--- Given data Enclosed Below ---

Lemma protocol_truncated_witness :
  RpcMessage_serialize [9; 9; 9; 9] example_request = Ret (frame [9; 9; 9; 9] example_request) /\
  exists msg', RpcMessage_deserialize (take 40 (frame [9; 9; 9; 9] example_request)) 40
                 RpcMessage_new = Ret (false, msg').
Proof.
  apply (protocol_truncated [9; 9; 9; 9] example_request 40 RpcMessage_new);
    [reflexivity|apply example_request_ok|vm_compute; lia].
Defined.

(** The lengths inside the metadata agree with the header: what a receiver
    would have to check before it trusts [service_len], [method_len] and
    [error_len]. *)
Definition meta_consistent (mem : list Z) : Prop :=
  let h := header_of_bytes (take 16 mem) in
  let body := drop 16 mem in
  match MessageType_of_u8 (type_ h) with
  | Request =>
      let q := request_meta_of_bytes (take 32 body) in
      sizeof_RequestMeta + rq_service_len q + rq_method_len q <= meta_len h
  | Response =>
      let r := response_meta_of_bytes (take 16 body) in
      sizeof_ResponseMeta + rs_error_len r <= meta_len h
  | _ => True
  end.

#[global] Instance meta_consistent_dec mem : Decision (meta_consistent mem).
Proof. unfold meta_consistent. simpl. case_match; apply _. Defined.

Lemma field_nonneg bs off n : bytes_ok bs -> 0 <= field bs off n.
Proof. intros. apply (le_val_is_u (take n (drop off bs))). by apply Forall_take, Forall_drop. Qed.

Lemma field_is_u32 bs off : bytes_ok bs -> is_u 32 (field bs off 4).
Proof.
  intros H. assert (Hb : bytes_ok (take 4 (drop off bs))) by by apply Forall_take, Forall_drop.
  eapply is_u_mono; [|apply (le_val_is_u _ Hb)]. rewrite length_take. lia.
Qed.

Lemma read_meta_consistent mem msg :
  bytes_ok mem -> header_ msg = header_of_bytes (take 16 mem) -> meta_consistent mem ->
  16 + meta_len (header_ msg) <= zlen mem ->
  exists msg' ptr, read_meta mem msg = Ret (msg', ptr) /\ header_ msg' = header_ msg /\
    16 <= ptr <= 16 + meta_len (header_ msg).
Proof.
  intros Hb Hh Hc Hl.
  assert (Hb' : bytes_ok (drop 16 mem)) by by apply Forall_drop.
  assert (Hml : 0 <= meta_len (header_ msg)).
  { rewrite Hh. simpl. apply field_nonneg. by apply Forall_take. }
  unfold meta_consistent in Hc. cbv zeta in Hc. rewrite <- Hh in Hc. unfold read_meta, message_type.
  destruct (MessageType_of_u8 _) eqn:Et; cbn [is_request is_response];
    try (do 2 eexists; split_and!; done || (unfold sizeof_ProtocolHeader; lia)).
  - set (q := request_meta_of_bytes (take 32 (drop 16 mem))) in *.
    assert (0 <= rq_service_len q /\ 0 <= rq_method_len q) as [? ?]
      by (split; apply field_nonneg; by apply Forall_take).
    unfold sizeof_ProtocolHeader, sizeof_RequestMeta in *.
    rewrite (read_at_ok mem 16) by lia. cbn [mbind outcome_bind].
    change (request_meta_of_bytes _) with q.
    rewrite (read_at_ok mem (16 + 32)) by lia. cbn [mbind outcome_bind].
    rewrite read_at_ok by lia. cbn [mbind outcome_bind].
    do 2 eexists. split_and!; [done|done|lia|lia].
  - set (r := response_meta_of_bytes (take 16 (drop 16 mem))) in *.
    assert (0 <= rs_error_len r) by (apply field_nonneg; by apply Forall_take).
    unfold sizeof_ProtocolHeader, sizeof_ResponseMeta in *.
    rewrite (read_at_ok mem 16) by lia. cbn [mbind outcome_bind].
    change (response_meta_of_bytes _) with r.
    destruct (0 <? _); [rewrite read_at_ok by lia; cbn [mbind outcome_bind]|];
      do 2 eexists; split_and!; done || lia.
Qed.

(** C24: [deserialize] is memory safe on every input whose metadata lengths stay
    within the [meta_len] of its header: it returns (true or false), whatever
    the other bytes are. *)
Theorem deserialize_safe mem size msg :
  bytes_ok mem -> size <= zlen mem -> meta_consistent mem ->
  returns (RpcMessage_deserialize mem size msg).
Proof.
  intros Hb Hs Hc. unfold RpcMessage_deserialize.
  destruct (Z.ltb_spec size sizeof_ProtocolHeader) as [|H16]; [by eexists|].
  unfold sizeof_ProtocolHeader in *.
  rewrite (read_at_ok mem 0 16) by lia. cbn [mbind outcome_bind].
  change (drop (Z.to_nat 0) mem) with mem. change (Z.to_nat 16) with 16%nat.
  set (h := header_of_bytes (take 16 mem)).
  destruct (negb _); [by eexists|].
  assert (bytes_ok (take 16 mem)) by by apply Forall_take.
  assert (is_u 32 (meta_len h) /\ is_u 32 (payload_len h)) as [Hml Hpl]
    by (split; by apply field_is_u32).
  unfold is_u in *. cbn [header_ set_header]. rewrite wrap_small by (unfold is_u; lia).
  destruct (Z.ltb_spec size (16 + meta_len h + payload_len h)); [by eexists|].
  destruct (read_meta_consistent mem (set_header msg h)) as (msg' & ptr & -> & Hh' & Hptr);
    [done|done|done|cbn [header_ set_header]; lia|].
  cbn [mbind outcome_bind]. rewrite Hh'. cbn [header_ set_header] in *.
  destruct (0 <? payload_len h); [|by eexists].
  rewrite read_at_ok by lia. by eexists.
Qed.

--- End of Enclosed Given data ---

Task item: Your answer should be the data above, retyped exactly.

Exercise response:
Lemma protocol_truncated_witness :
  RpcMessage_serialize [9; 9; 9; 9] example_request = Ret (frame [9; 9; 9; 9] example_request) /\
  exists msg', RpcMessage_deserialize (take 40 (frame [9; 9; 9; 9] example_request)) 40
                 RpcMessage_new = Ret (false, msg').
Proof.
  apply (protocol_truncated [9; 9; 9; 9] example_request 40 RpcMessage_new);
    [reflexivity|apply example_request_ok|vm_compute; lia].
Defined.

(** The lengths inside the metadata agree with the header: what a receiver
    would have to check before it trusts [service_len], [method_len] and
    [error_len]. *)
Definition meta_consistent (mem : list Z) : Prop :=
  let h := header_of_bytes (take 16 mem) in
  let body := drop 16 mem in
  match MessageType_of_u8 (type_ h) with
  | Request =>
      let q := request_meta_of_bytes (take 32 body) in
      sizeof_RequestMeta + rq_service_len q + rq_method_len q <= meta_len h
  | Response =>
      let r := response_meta_of_bytes (take 16 body) in
      sizeof_ResponseMeta + rs_error_len r <= meta_len h
  | _ => True
  end.

#[global] Instance meta_consistent_dec mem : Decision (meta_consistent mem).
Proof. unfold meta_consistent. simpl. case_match; apply _. Defined.

Lemma field_nonneg bs off n : bytes_ok bs -> 0 <= field bs off n.
Proof. intros. apply (le_val_is_u (take n (drop off bs))). by apply Forall_take, Forall_drop. Qed.

Lemma field_is_u32 bs off : bytes_ok bs -> is_u 32 (field bs off 4).
Proof.
  intros H. assert (Hb : bytes_ok (take 4 (drop off bs))) by by apply Forall_take, Forall_drop.
  eapply is_u_mono; [|apply (le_val_is_u _ Hb)]. rewrite length_take. lia.
Qed.

Lemma read_meta_consistent mem msg :
  bytes_ok mem -> header_ msg = header_of_bytes (take 16 mem) -> meta_consistent mem ->
  16 + meta_len (header_ msg) <= zlen mem ->
  exists msg' ptr, read_meta mem msg = Ret (msg', ptr) /\ header_ msg' = header_ msg /\
    16 <= ptr <= 16 + meta_len (header_ msg).
Proof.
  intros Hb Hh Hc Hl.
  assert (Hb' : bytes_ok (drop 16 mem)) by by apply Forall_drop.
  assert (Hml : 0 <= meta_len (header_ msg)).
  { rewrite Hh. simpl. apply field_nonneg. by apply Forall_take. }
  unfold meta_consistent in Hc. cbv zeta in Hc. rewrite <- Hh in Hc. unfold read_meta, message_type.
  destruct (MessageType_of_u8 _) eqn:Et; cbn [is_request is_response];
    try (do 2 eexists; split_and!; done || (unfold sizeof_ProtocolHeader; lia)).
  - set (q := request_meta_of_bytes (take 32 (drop 16 mem))) in *.
    assert (0 <= rq_service_len q /\ 0 <= rq_method_len q) as [? ?]
      by (split; apply field_nonneg; by apply Forall_take).
    unfold sizeof_ProtocolHeader, sizeof_RequestMeta in *.
    rewrite (read_at_ok mem 16) by lia. cbn [mbind outcome_bind].
    change (request_meta_of_bytes _) with q.
    rewrite (read_at_ok mem (16 + 32)) by lia. cbn [mbind outcome_bind].
    rewrite read_at_ok by lia. cbn [mbind outcome_bind].
    do 2 eexists. split_and!; [done|done|lia|lia].
  - set (r := response_meta_of_bytes (take 16 (drop 16 mem))) in *.
    assert (0 <= rs_error_len r) by (apply field_nonneg; by apply Forall_take).
    unfold sizeof_ProtocolHeader, sizeof_ResponseMeta in *.
    rewrite (read_at_ok mem 16) by lia. cbn [mbind outcome_bind].
    change (response_meta_of_bytes _) with r.
    destruct (0 <? _); [rewrite read_at_ok by lia; cbn [mbind outcome_bind]|];
      do 2 eexists; split_and!; done || lia.
Qed.

(** C24: [deserialize] is memory safe on every input whose metadata lengths stay
    within the [meta_len] of its header: it returns (true or false), whatever
    the other bytes are. *)
Theorem deserialize_safe mem size msg :
  bytes_ok mem -> size <= zlen mem -> meta_consistent mem ->
  returns (RpcMessage_deserialize mem size msg).
Proof.
  intros Hb Hs Hc. unfold RpcMessage_deserialize.
  destruct (Z.ltb_spec size sizeof_ProtocolHeader) as [|H16]; [by eexists|].
  unfold sizeof_ProtocolHeader in *.
  rewrite (read_at_ok mem 0 16) by lia. cbn [mbind outcome_bind].
  change (drop (Z.to_nat 0) mem) with mem. change (Z.to_nat 16) with 16%nat.
  set (h := header_of_bytes (take 16 mem)).
  destruct (negb _); [by eexists|].
  assert (bytes_ok (take 16 mem)) by by apply Forall_take.
  assert (is_u 32 (meta_len h) /\ is_u 32 (payload_len h)) as [Hml Hpl]
    by (split; by apply field_is_u32).
  unfold is_u in *. cbn [header_ set_header]. rewrite wrap_small by (unfold is_u; lia).
  destruct (Z.ltb_spec size (16 + meta_len h + payload_len h)); [by eexists|].
  destruct (read_meta_consistent mem (set_header msg h)) as (msg' & ptr & -> & Hh' & Hptr);
    [done|done|done|cbn [header_ set_header]; lia|].
  cbn [mbind outcome_bind]. rewrite Hh'. cbn [header_ set_header] in *.
  destruct (0 <? payload_len h); [|by eexists].
  rewrite read_at_ok by lia. by eexists.
Qed.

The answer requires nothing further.